#### ENTRIES SHOWN ####

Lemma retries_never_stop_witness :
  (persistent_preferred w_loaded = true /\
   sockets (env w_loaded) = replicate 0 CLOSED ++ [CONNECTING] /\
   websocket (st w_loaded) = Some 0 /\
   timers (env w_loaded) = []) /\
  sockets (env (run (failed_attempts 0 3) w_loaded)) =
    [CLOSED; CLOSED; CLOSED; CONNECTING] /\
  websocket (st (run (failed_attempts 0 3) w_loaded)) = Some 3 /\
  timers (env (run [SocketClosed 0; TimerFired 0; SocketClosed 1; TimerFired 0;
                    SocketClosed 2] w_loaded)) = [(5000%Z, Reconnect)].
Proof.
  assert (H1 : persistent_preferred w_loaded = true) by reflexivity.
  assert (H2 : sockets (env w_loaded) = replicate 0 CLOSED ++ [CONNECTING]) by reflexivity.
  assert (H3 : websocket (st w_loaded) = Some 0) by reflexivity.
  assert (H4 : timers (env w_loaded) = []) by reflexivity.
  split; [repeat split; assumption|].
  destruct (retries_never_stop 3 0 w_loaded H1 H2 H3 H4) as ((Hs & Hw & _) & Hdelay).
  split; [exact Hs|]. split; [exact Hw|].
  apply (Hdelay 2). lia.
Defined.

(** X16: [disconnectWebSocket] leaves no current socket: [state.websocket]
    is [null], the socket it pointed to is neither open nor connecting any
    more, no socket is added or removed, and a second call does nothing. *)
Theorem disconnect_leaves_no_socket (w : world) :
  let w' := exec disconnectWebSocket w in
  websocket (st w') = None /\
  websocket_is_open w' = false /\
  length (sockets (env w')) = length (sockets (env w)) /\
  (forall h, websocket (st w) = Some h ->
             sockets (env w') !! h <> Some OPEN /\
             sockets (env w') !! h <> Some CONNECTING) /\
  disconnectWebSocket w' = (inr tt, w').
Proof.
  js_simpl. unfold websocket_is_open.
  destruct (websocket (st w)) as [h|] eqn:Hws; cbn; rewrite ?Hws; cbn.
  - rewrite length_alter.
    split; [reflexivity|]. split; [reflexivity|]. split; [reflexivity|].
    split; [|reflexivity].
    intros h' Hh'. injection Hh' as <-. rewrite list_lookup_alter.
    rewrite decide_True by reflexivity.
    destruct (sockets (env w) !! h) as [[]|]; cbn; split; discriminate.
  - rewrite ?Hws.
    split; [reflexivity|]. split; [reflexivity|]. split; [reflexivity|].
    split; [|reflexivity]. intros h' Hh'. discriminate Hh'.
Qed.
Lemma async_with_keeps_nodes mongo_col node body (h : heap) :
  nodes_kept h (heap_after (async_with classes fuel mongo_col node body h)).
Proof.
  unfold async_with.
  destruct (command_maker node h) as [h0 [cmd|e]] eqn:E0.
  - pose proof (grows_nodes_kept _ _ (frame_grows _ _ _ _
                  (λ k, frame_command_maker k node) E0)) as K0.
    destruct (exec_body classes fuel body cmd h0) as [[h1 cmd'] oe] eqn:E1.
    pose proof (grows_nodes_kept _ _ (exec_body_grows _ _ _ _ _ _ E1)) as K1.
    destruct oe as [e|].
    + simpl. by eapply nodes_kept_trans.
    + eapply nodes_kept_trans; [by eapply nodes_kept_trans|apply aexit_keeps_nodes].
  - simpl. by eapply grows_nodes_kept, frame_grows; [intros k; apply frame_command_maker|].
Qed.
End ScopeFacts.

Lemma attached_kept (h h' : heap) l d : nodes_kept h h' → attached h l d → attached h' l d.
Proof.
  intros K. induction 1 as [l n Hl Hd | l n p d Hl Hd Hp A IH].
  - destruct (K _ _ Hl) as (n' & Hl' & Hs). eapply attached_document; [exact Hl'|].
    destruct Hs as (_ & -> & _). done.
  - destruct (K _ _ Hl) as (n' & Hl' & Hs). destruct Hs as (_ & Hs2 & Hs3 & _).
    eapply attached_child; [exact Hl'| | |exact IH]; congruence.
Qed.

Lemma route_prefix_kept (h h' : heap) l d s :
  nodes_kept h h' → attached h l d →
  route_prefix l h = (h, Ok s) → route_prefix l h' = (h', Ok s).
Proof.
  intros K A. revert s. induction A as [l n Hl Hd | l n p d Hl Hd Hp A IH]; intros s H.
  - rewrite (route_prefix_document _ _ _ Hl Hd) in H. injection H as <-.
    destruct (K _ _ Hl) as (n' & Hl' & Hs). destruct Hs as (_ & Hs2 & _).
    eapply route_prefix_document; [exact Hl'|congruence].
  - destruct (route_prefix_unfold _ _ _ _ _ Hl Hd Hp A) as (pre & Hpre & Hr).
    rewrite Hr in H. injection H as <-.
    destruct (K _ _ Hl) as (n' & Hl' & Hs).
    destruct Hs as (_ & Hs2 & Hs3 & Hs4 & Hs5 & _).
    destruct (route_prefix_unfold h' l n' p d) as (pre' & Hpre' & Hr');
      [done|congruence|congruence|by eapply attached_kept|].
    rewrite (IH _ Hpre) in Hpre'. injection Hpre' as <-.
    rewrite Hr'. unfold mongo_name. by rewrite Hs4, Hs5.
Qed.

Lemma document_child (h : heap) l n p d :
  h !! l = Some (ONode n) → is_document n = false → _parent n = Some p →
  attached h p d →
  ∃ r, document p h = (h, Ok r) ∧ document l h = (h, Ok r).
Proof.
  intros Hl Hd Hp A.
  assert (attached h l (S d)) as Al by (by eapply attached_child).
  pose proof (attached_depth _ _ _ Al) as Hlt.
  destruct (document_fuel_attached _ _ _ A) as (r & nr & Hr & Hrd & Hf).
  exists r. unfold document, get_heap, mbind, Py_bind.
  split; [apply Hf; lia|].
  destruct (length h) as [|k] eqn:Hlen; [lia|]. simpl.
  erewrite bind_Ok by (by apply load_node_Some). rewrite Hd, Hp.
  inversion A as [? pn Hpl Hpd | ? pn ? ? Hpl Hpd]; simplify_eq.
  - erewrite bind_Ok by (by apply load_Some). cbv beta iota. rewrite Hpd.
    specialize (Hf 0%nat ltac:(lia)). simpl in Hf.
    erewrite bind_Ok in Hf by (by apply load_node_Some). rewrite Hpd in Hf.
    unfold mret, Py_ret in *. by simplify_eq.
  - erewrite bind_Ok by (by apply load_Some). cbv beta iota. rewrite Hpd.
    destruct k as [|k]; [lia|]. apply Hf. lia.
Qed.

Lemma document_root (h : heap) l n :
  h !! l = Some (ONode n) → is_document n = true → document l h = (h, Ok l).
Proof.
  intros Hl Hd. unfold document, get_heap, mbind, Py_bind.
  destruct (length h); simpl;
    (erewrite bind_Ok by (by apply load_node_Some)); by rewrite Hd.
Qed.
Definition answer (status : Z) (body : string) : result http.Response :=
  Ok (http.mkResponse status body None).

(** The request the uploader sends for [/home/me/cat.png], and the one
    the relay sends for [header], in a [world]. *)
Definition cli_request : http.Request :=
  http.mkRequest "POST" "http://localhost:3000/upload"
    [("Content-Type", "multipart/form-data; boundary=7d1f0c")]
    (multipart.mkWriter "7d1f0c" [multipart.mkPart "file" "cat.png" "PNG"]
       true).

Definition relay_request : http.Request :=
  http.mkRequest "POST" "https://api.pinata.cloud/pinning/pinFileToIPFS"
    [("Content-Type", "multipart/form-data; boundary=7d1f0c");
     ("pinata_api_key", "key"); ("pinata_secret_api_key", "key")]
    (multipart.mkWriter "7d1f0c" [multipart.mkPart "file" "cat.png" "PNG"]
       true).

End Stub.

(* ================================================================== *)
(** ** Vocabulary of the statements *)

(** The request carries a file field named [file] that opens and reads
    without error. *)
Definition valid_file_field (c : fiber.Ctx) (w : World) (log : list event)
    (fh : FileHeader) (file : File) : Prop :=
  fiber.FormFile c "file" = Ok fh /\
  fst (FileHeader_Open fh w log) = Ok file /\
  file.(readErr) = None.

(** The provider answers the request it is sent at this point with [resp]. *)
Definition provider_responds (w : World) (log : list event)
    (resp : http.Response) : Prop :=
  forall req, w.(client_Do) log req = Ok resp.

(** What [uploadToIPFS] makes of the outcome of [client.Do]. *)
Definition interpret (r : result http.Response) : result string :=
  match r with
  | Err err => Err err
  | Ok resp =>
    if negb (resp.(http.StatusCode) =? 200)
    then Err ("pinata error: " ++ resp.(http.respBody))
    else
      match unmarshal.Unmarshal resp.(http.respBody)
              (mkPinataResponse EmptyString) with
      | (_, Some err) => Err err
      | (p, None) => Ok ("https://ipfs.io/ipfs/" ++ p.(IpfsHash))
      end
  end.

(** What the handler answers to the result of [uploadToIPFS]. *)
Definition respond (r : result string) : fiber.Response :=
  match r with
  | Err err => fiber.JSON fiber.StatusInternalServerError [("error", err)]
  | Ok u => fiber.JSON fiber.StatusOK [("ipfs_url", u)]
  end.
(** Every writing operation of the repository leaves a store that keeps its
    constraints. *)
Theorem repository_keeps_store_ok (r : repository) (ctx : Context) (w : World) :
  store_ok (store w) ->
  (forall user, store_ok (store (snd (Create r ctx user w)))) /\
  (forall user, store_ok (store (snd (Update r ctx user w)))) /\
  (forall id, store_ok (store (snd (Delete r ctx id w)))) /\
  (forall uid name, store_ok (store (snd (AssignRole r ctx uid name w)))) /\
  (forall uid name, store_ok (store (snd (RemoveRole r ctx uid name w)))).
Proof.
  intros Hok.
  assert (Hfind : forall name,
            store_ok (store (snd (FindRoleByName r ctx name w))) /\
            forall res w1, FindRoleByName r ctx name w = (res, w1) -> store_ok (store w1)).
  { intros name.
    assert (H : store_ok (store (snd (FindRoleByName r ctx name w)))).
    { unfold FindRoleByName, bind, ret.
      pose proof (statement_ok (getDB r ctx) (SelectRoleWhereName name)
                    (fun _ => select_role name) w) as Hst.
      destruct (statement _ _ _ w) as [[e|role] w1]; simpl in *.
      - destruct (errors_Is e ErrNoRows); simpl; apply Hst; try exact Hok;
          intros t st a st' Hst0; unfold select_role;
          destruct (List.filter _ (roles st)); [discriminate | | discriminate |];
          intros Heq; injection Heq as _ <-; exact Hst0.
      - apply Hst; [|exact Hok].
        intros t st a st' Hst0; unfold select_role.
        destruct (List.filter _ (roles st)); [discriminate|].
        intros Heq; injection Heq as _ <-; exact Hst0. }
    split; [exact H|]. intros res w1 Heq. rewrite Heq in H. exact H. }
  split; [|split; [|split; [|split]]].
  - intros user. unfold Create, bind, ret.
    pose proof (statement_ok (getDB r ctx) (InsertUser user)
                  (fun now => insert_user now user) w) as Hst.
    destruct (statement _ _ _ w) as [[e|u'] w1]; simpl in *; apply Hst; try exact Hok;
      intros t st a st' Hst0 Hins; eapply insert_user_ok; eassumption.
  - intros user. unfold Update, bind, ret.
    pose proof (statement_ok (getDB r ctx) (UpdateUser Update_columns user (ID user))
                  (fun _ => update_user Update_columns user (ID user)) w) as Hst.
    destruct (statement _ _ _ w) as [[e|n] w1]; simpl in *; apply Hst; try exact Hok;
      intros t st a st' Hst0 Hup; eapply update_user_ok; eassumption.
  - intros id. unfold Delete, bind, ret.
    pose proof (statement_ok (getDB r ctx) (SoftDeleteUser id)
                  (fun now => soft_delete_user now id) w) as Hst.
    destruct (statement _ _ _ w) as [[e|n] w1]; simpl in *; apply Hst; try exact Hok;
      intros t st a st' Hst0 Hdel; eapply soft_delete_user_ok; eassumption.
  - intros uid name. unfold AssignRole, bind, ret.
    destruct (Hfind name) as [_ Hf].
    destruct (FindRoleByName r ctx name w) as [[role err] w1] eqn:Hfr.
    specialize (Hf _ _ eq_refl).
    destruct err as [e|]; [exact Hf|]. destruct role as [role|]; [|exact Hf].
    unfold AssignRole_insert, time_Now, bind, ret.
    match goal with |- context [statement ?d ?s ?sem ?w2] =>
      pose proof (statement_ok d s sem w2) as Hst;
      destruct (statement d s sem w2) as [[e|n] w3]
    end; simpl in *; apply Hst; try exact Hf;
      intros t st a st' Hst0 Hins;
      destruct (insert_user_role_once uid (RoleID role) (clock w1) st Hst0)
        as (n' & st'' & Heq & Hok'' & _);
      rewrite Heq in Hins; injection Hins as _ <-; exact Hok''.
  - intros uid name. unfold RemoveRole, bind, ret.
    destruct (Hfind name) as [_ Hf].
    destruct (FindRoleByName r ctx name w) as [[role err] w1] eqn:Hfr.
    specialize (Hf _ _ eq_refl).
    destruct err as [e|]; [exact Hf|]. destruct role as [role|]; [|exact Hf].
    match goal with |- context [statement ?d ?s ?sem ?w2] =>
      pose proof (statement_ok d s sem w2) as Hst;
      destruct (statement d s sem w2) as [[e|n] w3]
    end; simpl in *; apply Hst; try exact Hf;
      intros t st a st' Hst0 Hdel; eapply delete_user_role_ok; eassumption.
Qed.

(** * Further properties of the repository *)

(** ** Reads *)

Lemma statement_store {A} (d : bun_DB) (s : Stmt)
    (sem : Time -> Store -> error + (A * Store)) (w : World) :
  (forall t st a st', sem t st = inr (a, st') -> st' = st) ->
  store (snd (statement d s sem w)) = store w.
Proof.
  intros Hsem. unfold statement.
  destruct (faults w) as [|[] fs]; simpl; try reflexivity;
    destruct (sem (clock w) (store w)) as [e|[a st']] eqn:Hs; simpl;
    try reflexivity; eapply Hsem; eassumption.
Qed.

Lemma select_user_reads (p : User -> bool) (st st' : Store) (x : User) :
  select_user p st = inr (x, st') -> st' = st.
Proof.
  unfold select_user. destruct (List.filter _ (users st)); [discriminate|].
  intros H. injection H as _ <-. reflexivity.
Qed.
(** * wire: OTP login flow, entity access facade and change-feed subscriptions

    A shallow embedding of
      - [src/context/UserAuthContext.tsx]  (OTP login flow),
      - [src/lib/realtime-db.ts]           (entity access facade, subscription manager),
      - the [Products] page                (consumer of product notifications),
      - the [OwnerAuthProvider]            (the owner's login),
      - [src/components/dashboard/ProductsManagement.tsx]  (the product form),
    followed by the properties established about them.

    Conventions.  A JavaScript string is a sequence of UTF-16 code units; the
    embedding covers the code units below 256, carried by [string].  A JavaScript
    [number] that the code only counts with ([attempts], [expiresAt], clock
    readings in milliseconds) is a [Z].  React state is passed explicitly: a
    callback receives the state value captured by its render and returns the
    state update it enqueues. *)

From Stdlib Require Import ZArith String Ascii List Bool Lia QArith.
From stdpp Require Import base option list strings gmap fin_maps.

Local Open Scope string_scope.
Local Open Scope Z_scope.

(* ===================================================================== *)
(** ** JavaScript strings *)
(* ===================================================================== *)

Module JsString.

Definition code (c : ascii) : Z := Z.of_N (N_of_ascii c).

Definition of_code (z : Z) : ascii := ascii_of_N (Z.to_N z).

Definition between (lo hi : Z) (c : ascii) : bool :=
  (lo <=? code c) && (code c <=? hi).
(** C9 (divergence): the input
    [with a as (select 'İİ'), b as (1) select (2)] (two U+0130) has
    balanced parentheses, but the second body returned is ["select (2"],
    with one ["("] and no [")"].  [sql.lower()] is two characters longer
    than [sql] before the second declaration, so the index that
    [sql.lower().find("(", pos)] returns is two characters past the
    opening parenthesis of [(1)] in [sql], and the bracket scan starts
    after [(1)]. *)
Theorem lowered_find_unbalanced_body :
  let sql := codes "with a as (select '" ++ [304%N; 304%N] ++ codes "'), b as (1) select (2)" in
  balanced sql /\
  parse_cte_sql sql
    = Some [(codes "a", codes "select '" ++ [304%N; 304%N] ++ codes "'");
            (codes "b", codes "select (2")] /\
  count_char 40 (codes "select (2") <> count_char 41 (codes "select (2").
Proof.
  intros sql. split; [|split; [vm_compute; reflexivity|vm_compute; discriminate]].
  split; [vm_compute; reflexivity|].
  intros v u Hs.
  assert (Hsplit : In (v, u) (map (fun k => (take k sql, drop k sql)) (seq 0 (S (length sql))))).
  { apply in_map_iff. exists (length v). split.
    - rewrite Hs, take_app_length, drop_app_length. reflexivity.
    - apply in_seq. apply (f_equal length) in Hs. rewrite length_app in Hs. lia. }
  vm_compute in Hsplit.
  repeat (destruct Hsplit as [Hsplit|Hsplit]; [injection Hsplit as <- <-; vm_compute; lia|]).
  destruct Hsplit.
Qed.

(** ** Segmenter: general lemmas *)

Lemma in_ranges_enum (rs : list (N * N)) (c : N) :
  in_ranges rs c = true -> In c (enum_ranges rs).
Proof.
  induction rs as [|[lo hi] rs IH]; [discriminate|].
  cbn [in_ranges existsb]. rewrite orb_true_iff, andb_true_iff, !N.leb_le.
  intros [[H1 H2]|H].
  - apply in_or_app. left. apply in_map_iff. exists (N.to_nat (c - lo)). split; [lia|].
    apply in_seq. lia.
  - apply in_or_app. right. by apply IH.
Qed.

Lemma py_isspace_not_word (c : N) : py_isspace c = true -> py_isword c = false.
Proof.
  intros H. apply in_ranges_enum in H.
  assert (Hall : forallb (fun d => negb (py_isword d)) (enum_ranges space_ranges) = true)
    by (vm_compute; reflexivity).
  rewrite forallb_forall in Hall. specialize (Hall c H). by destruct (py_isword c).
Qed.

####

* [WORK INSTRUCTION]
Where a line of the data holds the word "JavaScript", copy that line.

* [RESULT OF THIS EXERCISE]
    Conventions.  A JavaScript string is a sequence of UTF-16 code units; the
    embedding covers the code units below 256, carried by [string].  A JavaScript
(** ** JavaScript strings *)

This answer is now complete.